══ EXERCISE INPUTS

(** ** Reasoning about handlers: definitions *)

(** A handler respects [R] when every run of it that returns relates the
    world before to the world after. *)
Definition respects (R : relation World) {A : Type} (m : M A) : Prop :=
  forall w a w' out, m w = Some (a, w', out) -> R w w'.

(** Two worlds that agree on what [f] reads. *)
Definition same_on {X : Type} (f : World -> X) : relation World :=
  fun w w' => f w = f w'.

(** ** The notice dispatcher: definitions *)

(** A notice about change "42". *)
Definition sample_notice (type : SnapdNoticeType) (kind : string) : SnapdNotice :=
  {| notice_type := type; notice_key := "42";
     notice_last_data := {[ "kind" := kind ]} |}.

(** ** Handlers that leave the poll scheduler alone: definitions *)

(** What the poll scheduler owns: the tracked changes, the timers of the
    main loop and the source of their ids. *)
Definition scheduler_state (w : World) : gmap string nat * list (nat * string) * nat :=
  (changes (self w), timeouts w, next_source w).

Abbreviation keeps_scheduler := (respects (same_on scheduler_state)).

Create HintDb respects.

(** ** The poll scheduler: definitions *)

(** A run that keeps, with every call it makes, the world the call was
    made in. *)
Definition Traced (A : Type) : Type :=
  World -> option (A * World * list (World * Effect)).

Definition Traced_bind : MBind Traced := fun A B k m w =>
  match m w with
  | None => None
  | Some (a, w1, out1) =>
      match k a w1 with
      | None => None
      | Some (b, w2, out2) => Some (b, w2, out1 ++ out2)
      end
  end.

(** One operation of a handler, traced: what it calls, it calls in the
    world it starts from. *)
Definition traced {A : Type} (operation : M A) : Traced A := fun w =>
  match operation w with
  | None => None
  | Some (a, w', out) => Some (a, w', map (pair w) out)
  end.

Definition Traced_timer_body : TimerBody Traced :=
  {| timer_bind := Traced_bind;
     g_hash_table_remove_changes := fun change_id =>
       traced (set_changes (delete change_id));
     snapd_client_get_change_async := fun change_id =>
       traced (emit (SnapdClientGetChangeAsync change_id)) |}.

(** Whether [manage_change_update] arms a poll timer for a fetched change:
    the status is one the handler goes on with, it is neither done nor
    cancelled, and the change has no entry in [changes]. *)
Definition arms_poll_timer (change : SnapdChange) (w : World) : bool :=
  let status := change_status change in
  (valid_working_change_status status || cancelled_change_status status)
  && negb (g_str_equal status "Done")
  && negb (cancelled_change_status status)
  && negb (bool_decide (is_Some (changes (self w) !! change_id change))).

(** The tracked changes are exactly the changes with a timer in the main
    loop, each under the id of its timer; timer ids are not reused. *)
Definition timers_match_changes (w : World) : Prop :=
  NoDup (map fst (timeouts w))
  /\ Forall (fun t => (fst t < next_source w)%nat) (timeouts w)
  /\ forall source_id change_id,
       In (source_id, change_id) (timeouts w) <->
       changes (self w) !! change_id = Some source_id.

(** A change with three tasks on the snap "p". *)
Definition sample_task (status : string) : SnapdTask :=
  {| task_status := status; task_summary := "task " +:+ status;
     task_data := Some {| affected_snaps := Some ["p"] |} |}.

Definition sample_change (status : string) (task_statuses : list string)
    : SnapdChange :=
  {| change_id := "42"; change_kind := "auto-refresh"; change_status := status;
     change_tasks := map sample_task task_statuses;
     change_data := Some ["p"] |}.

Definition change_doing : SnapdChange :=
  sample_change "Doing" ["Done"; "Doing"; "Do"].

Definition change_done : SnapdChange :=
  sample_change "Done" ["Done"; "Done"; "Done"].

Definition sample_folder : option (list string) :=
  Some ["p_p.desktop"; "q_q.desktop"; "p_notes.txt"].

(** The world that a handler leaves, and the calls it made. *)
Definition world_after (m : M unit) (w : World) : World :=
  match m w with
  | Some (_, w', _) => w'
  | None => w
  end.

Definition output_of (m : M unit) (w : World) : list Effect :=
  match m w with
  | Some (_, _, out) => out
  | None => []
  end.

(** The world after the first fetch of change "42", found "Doing". *)
Definition polled_world : World :=
  world_after (manage_change_update sample_folder (AsyncOk change_doing))
    initial_world.

(** ** Dialogs: definitions *)

(** The snap that the completion of a snap query is about: the snap that
    snapd returned, or with no snap returned the one that was asked for. *)
Definition queried_snap_name (data_snap_name : string)
    (res : AsyncResult SnapdSnap) : option string :=
  match res with
  | AsyncOk snap => snap_name snap
  | _ => Some data_snap_name
  end.

(** A snap as snapd returns it, with a desktop file that names it "Pinta". *)
Definition sample_snap (name : string) : SnapdSnap :=
  {| snap_name := Some name; snap_proceed_time := 0;
     snap_app_info := Some {| display_name := Some "Pinta";
                              app_icon := Some "pinta.png" |} |}.
(** Collapsing white space twice is collapsing it once. *)
Lemma collapse_idempotent (text : str) :
  collapse (collapse text) = collapse text.
Proof.
  unfold collapse. rewrite split_join; [reflexivity|].
  apply split_run_words. constructor.
Qed.

End PyStrMore.

Import PyStrMore.

Section PipelineMore.
Context {net : Network} {urls : UrlLib} {html : HtmlLib} {dates : DateLib}.



(** Each row of the loop is the row of the entry at its place. *)
Lemma speeches_loop_rows (entries : list Entry) (h : history) :
  Forall2 (fun entry row => exists h0, row = fst (export_row entry h0))
    entries (fst (speeches_loop entries h)).
Proof.
  revert h. induction entries as [|entry rest IH]; intros h.
  - constructor.
  - rewrite speeches_loop_cons. simpl. constructor; [now exists h|apply IH].
Qed.

Lemma Forall2_in_right (A B : Type) (R : A -> B -> Prop)
    (l : list A) (l' : list B) (y : B) :
  Forall2 R l l' -> In y l' -> exists x, In x l /\ R x y.
Proof.
  induction 1 as [|a b l l' Hab _ IH]; simpl; [contradiction|].
  intros [<- | Hin].
  - exists a. now split; [left|].
  - destruct (IH Hin) as (x & Hx & Hxy). exists x. now split; [right|].
Qed.

(** X10: the page a fetch asks for has no fragment.  For an entry whose
    unescaped locator is absolute, the URL column is that locator as it
    is, fragment included, and the page requested is its part before the
    first [#]; an entry without detail URL has the placeholder. *)
Theorem url_column_and_request (entry : Entry) (h : history) :
  (forall u,
     detail_url entry = Some u ->
     startswith (unescape u) (lit "http") = true ->
     URL (fst (export_row entry h)) = unescape u /\
     requested_url u = before_first HASH (unescape u) /\
     (exists fragment,
        URL (fst (export_row entry h)) = requested_url u ++ fragment) /\
     ~ In HASH (requested_url u)) /\
  (detail_url entry = None -> URL (fst (export_row entry h)) = NO_URL).
Proof.
  split.
  - intros u Hurl Habs.
    assert (URL (fst (export_row entry h)) = unescape u) as Hcol.
    { unfold export_row. rewrite Hurl. unfold absolute_url. rewrite Habs.
      destruct (is_truncated (entry_body entry)); [|reflexivity].
      now destruct (fetch_full_speech u h). }
    assert (requested_url u = before_first HASH (unescape u)) as Hreq.
    { unfold requested_url, absolute_url.
      now rewrite (before_first_keeps_http _ Habs). }
    rewrite Hcol, Hreq. repeat split.
    + apply before_first_prefix.
    + apply before_first_free.
  - intros Hnone. unfold export_row. rewrite Hnone.
    now destruct (is_truncated (entry_body entry)).
Qed.
Lemma NoDup_setProp o k v : NoDup o.*1 → NoDup (setProp o k v).*1.
Proof.
  induction o as [|[k0 v0] o IH]; simpl; intros Hnd.
  - apply NoDup_singleton.
  - apply NoDup_cons in Hnd as [Hk0 Hnd].
    destruct (decide (k0 = k)) as [->|Hne]; simpl.
    + by apply NoDup_cons.
    + apply NoDup_cons. split; [|by apply IH].
      rewrite elem_keys_setProp. intros [?|?]; [congruence | done].
Qed.

Lemma keys_length_setProp_present o k v :
  is_Some (getProp o k) → length (setProp o k v) = length o.
Proof.
  induction o as [|[k0 v0] o IH]; simpl.
  - by intros [? ?].
  - destruct (decide (k0 = k)); simpl; [done|]. intros Hs. by rewrite IH.
Qed.

End JsObjectFacts.

Section EntriesFacts.
Context {V : Type}.
Implicit Types (o : list (string * V)) (k : string) (v : V).

Lemma insertByIndex_perm (x : N * (string * V)) l : insertByIndex x l ≡ₚ x :: l.
Proof.
  induction l as [|y l IH]; simpl; [done|].
  destruct (x.1 <=? y.1)%N; [done|].
  rewrite IH. apply Permutation_swap.
Qed.

Lemma sortByIndex_perm (l : list (N * (string * V))) : foldr insertByIndex [] l ≡ₚ l.
Proof.
  induction l as [|x l IH]; simpl; [done|].
  by rewrite insertByIndex_perm, IH.
Qed.

Lemma Object_entries_perm o : Object_entries o ≡ₚ o.
Proof.
  unfold Object_entries. rewrite sortByIndex_perm.
  induction o as [|[k v] o IH]; [done|].
  destruct (arrayIndex k) as [n|] eqn:Hk.
  - rewrite filter_cons_False by (simpl; rewrite Hk; done).
    simpl. unfold indexed at 1. simpl. rewrite Hk. simpl. by rewrite IH.
  - rewrite filter_cons_True by (simpl; by rewrite Hk).
    simpl. unfold indexed at 1. simpl. rewrite Hk. simpl.
    by rewrite <- Permutation_middle, IH.
Qed.

Lemma getProp_perm o o' k : NoDup o.*1 → o' ≡ₚ o → getProp o' k = getProp o k.
Proof.
  intros Hnd Hp.
  assert (NoDup o'.*1) as Hnd' by (by rewrite Hp).
  destruct (getProp o k) as [v|] eqn:Hg.
  - apply elem_getProp; [done|]. rewrite Hp. by apply getProp_Some_elem.
  - apply getProp_None. rewrite Hp. by apply getProp_None.
Qed.

End EntriesFacts.

(** ** The tally *)

Lemma orZero_id n : orZero n = n.
Proof. unfold orZero. by case_decide. Qed.

Section TallyFacts.
Context `{Host}.
Implicit Types (cd : list (string * Counts.t)) (row : Row) (data : list Row) (id : string).

Lemma rowsOf_cons id row data :
  rowsOf id (row :: data) =
  if decide (countryIdOf row = id) then row :: rowsOf id data else rowsOf id data.
Proof. unfold rowsOf. by rewrite filter_cons. Qed.

Lemma rowsOf_app id data1 data2 :
  rowsOf id (data1 ++ data2) = rowsOf id data1 ++ rowsOf id data2.
Proof. unfold rowsOf. by rewrite filter_app. Qed.

Lemma countOf_nonneg s id data : 0 ≤ countOf s id data.
Proof. unfold countOf. lia. Qed.

Lemma countOf_cons s id row data :
  countOf s id (row :: data) =
  (if decide (countryIdOf row = id ∧ sentiment row = Some s) then 1 else 0)
  + countOf s id data.
Proof.
  unfold countOf. rewrite rowsOf_cons.
  destruct (decide (countryIdOf row = id)) as [Hid|Hid].
  - rewrite filter_cons. destruct (decide (sentiment row = Some s)) as [Hs|Hs].
    + rewrite decide_True by done. simpl. lia.
    + rewrite decide_False by tauto. lia.
  - rewrite decide_False by tauto. lia.
Qed.

Lemma countOf_app s id data1 data2 :
  countOf s id (data1 ++ data2) = countOf s id data1 + countOf s id data2.
Proof.
  unfold countOf. rewrite rowsOf_app, filter_app, length_app. lia.
Qed.

Lemma countOf_perm s id data data' :
  data ≡ₚ data' → countOf s id data = countOf s id data'.
Proof. intros Hp. unfold countOf, rowsOf. by rewrite Hp. Qed.
Module lmhlo.
Definition AllGatherOp := "lmhlo.all_gather".
Definition AllReduceOp := "lmhlo.all_reduce".
Definition ReduceScatterOp := "lmhlo.reduce_scatter".
Definition AllToAllOp := "lmhlo.all_to_all".
Definition CollectivePermuteOp := "lmhlo.collective_permute".
Definition CustomCallOp := "lmhlo.custom_call".
Definition TriangularSolveOp := "lmhlo.triangular_solve".
Definition ReplicaIdOp := "lmhlo.replica_id".
Definition PartitionIdOp := "lmhlo.partition_id".
Definition InfeedOp := "lmhlo.infeed".
Definition OutfeedOp := "lmhlo.outfeed".
Definition FftOp := "lmhlo.fft".
End lmhlo.

Module lmhlo_gpu.
Definition LmhloGpuDialect := "lmhlo_gpu".
End lmhlo_gpu.

Module mlir_gpu.
Definition GPUDialect := "gpu".
End mlir_gpu.

Module xla_gpu.
Definition XlirDialect := "xlir".
End xla_gpu.

(** [isa<tfrt::gpu::StreamifyOp>(op->getParentOp())].  LLVM's [isa] asserts
    on a null pointer; an operation nested in a module always has a parent,
    and the statements that depend on the parent name it. *)
Definition isa_StreamifyOp (parent : option Operation) : bool :=
  match parent with
  | Some p => bool_decide (getName p = tfrt.gpu.StreamifyOp)
  | None => false
  end.

(** ** The type converter *)

(** Modelled from the spec: the [TypeConverter] class and
    [tfrt::gpu::CreateMemrefToTfrtGpuConverter] are not part of the file.
    Section 4.1: [convert(sourceType)] gives the target type or fails with
    [UnsupportedType]; it is a pure function of its input type. *)
Record TypeConverter := mkTypeConverter {
  convertType : MType -> option MType
}.

Module TypeConverter.
(** A type is legal when it is already in converted form. *)
Definition isLegalType (c : TypeConverter) (t : MType) : bool :=
  bool_decide (convertType c t = Some t).

Definition isLegalTypes (c : TypeConverter) (ts : list MType) : bool :=
  forallb (isLegalType c) ts.

(** [isSignatureLegal]: the whole boundary signature, inputs and results,
    is converted. *)
Definition isSignatureLegal (c : TypeConverter) (ty : FunctionType) : bool :=
  isLegalTypes c (getInputs ty ++ getResults ty).

(** [isLegal] on a region: the arguments of every block are converted. *)
Definition isLegalRegion (c : TypeConverter) (r : Region) : bool :=
  forallb (fun b => isLegalTypes c (getArgumentTypes b)) (getBlocks r).

(** [isLegal] on an operation: operand and result types are converted. *)
Definition isLegalOp (c : TypeConverter) (op : Operation) : bool :=
  isLegalTypes c (getOperandTypes op) && isLegalTypes c (getResultTypes op).
End TypeConverter.

(** ** The conversion target (legality oracle) *)

(** Modelled from the spec: the [ConversionTarget] class is not part of the
    file.  Sections 4.3 and 9: every operation kind is mapped to a
    classification [AlwaysLegal | AlwaysIllegal | Predicate]; a kind with no
    explicit classification falls to its dialect's, and then to the default
    rule; explicit classification takes precedence over the default rule. *)
Inductive Classification :=
  | AlwaysLegal
  | AlwaysIllegal
  | Predicate (legalityFn : OpRef -> bool).

Record ConversionTarget := mkConversionTarget {
  legalOperations : gmap string Classification;
  legalDialects : gmap string Classification;
  unknownLegalityFn : option (OpRef -> bool)
}.

Module ConversionTarget.
Definition empty : ConversionTarget := mkConversionTarget ∅ ∅ None.

Definition setOpAction (name : string) (c : Classification)
    (t : ConversionTarget) : ConversionTarget :=
  mkConversionTarget (<[name := c]> (legalOperations t))
                     (legalDialects t) (unknownLegalityFn t).

Definition addLegalOp (names : list string) (t : ConversionTarget)
    : ConversionTarget :=
  foldl (fun t n => setOpAction n AlwaysLegal t) t names.

Definition addIllegalOp (names : list string) (t : ConversionTarget)
    : ConversionTarget :=
  foldl (fun t n => setOpAction n AlwaysIllegal t) t names.

Definition addDynamicallyLegalOp (names : list string)
    (callback : OpRef -> bool) (t : ConversionTarget) : ConversionTarget :=
  foldl (fun t n => setOpAction n (Predicate callback) t) t names.

Definition addLegalDialect (dialect : string) (t : ConversionTarget)
    : ConversionTarget :=
  mkConversionTarget (legalOperations t)
                     (<[dialect := AlwaysLegal]> (legalDialects t))
                     (unknownLegalityFn t).

Definition markUnknownOpDynamicallyLegal (callback : OpRef -> bool)
    (t : ConversionTarget) : ConversionTarget :=
  mkConversionTarget (legalOperations t) (legalDialects t) (Some callback).

(** The classification that applies to an operation name. *)
Definition getOpInfo (t : ConversionTarget) (name : string)
    : option Classification :=
  match legalOperations t !! name with
  | Some c => Some c
  | None =>
      match legalDialects t !! getDialectNamespace name with
      | Some c => Some c
      | None => Predicate <$> unknownLegalityFn t
      end
  end.

Definition isLegal (t : ConversionTarget) (op : OpRef) : bool :=
  match getOpInfo t (nameOf op) with
  | Some AlwaysLegal => true
  | Some (Predicate f) => f op
  | Some AlwaysIllegal | None => false
  end.

Definition isIllegal (t : ConversionTarget) (op : OpRef) : bool :=
  match getOpInfo t (nameOf op) with
  | Some AlwaysIllegal => true
  | Some (Predicate f) => negb (f op)
  | Some AlwaysLegal | None => false
  end.
End ConversionTarget.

════

From the records above, reproduce exactly the lines from the one with "unfold countOf. rewrite rowsOf_cons." to the one with "and the statements", both included, and no others.

  unfold countOf. rewrite rowsOf_cons.
  destruct (decide (countryIdOf row = id)) as [Hid|Hid].
  - rewrite filter_cons. destruct (decide (sentiment row = Some s)) as [Hs|Hs].
    + rewrite decide_True by done. simpl. lia.
    + rewrite decide_False by tauto. lia.
  - rewrite decide_False by tauto. lia.
Qed.

Lemma countOf_app s id data1 data2 :
  countOf s id (data1 ++ data2) = countOf s id data1 + countOf s id data2.
Proof.
  unfold countOf. rewrite rowsOf_app, filter_app, length_app. lia.
Qed.

Lemma countOf_perm s id data data' :
  data ≡ₚ data' → countOf s id data = countOf s id data'.
Proof. intros Hp. unfold countOf, rowsOf. by rewrite Hp. Qed.
Module lmhlo.
Definition AllGatherOp := "lmhlo.all_gather".
Definition AllReduceOp := "lmhlo.all_reduce".
Definition ReduceScatterOp := "lmhlo.reduce_scatter".
Definition AllToAllOp := "lmhlo.all_to_all".
Definition CollectivePermuteOp := "lmhlo.collective_permute".
Definition CustomCallOp := "lmhlo.custom_call".
Definition TriangularSolveOp := "lmhlo.triangular_solve".
Definition ReplicaIdOp := "lmhlo.replica_id".
Definition PartitionIdOp := "lmhlo.partition_id".
Definition InfeedOp := "lmhlo.infeed".
Definition OutfeedOp := "lmhlo.outfeed".
Definition FftOp := "lmhlo.fft".
End lmhlo.

Module lmhlo_gpu.
Definition LmhloGpuDialect := "lmhlo_gpu".
End lmhlo_gpu.

Module mlir_gpu.
Definition GPUDialect := "gpu".
End mlir_gpu.

Module xla_gpu.
Definition XlirDialect := "xlir".
End xla_gpu.

(** [isa<tfrt::gpu::StreamifyOp>(op->getParentOp())].  LLVM's [isa] asserts
    on a null pointer; an operation nested in a module always has a parent,
    and the statements that depend on the parent name it. *)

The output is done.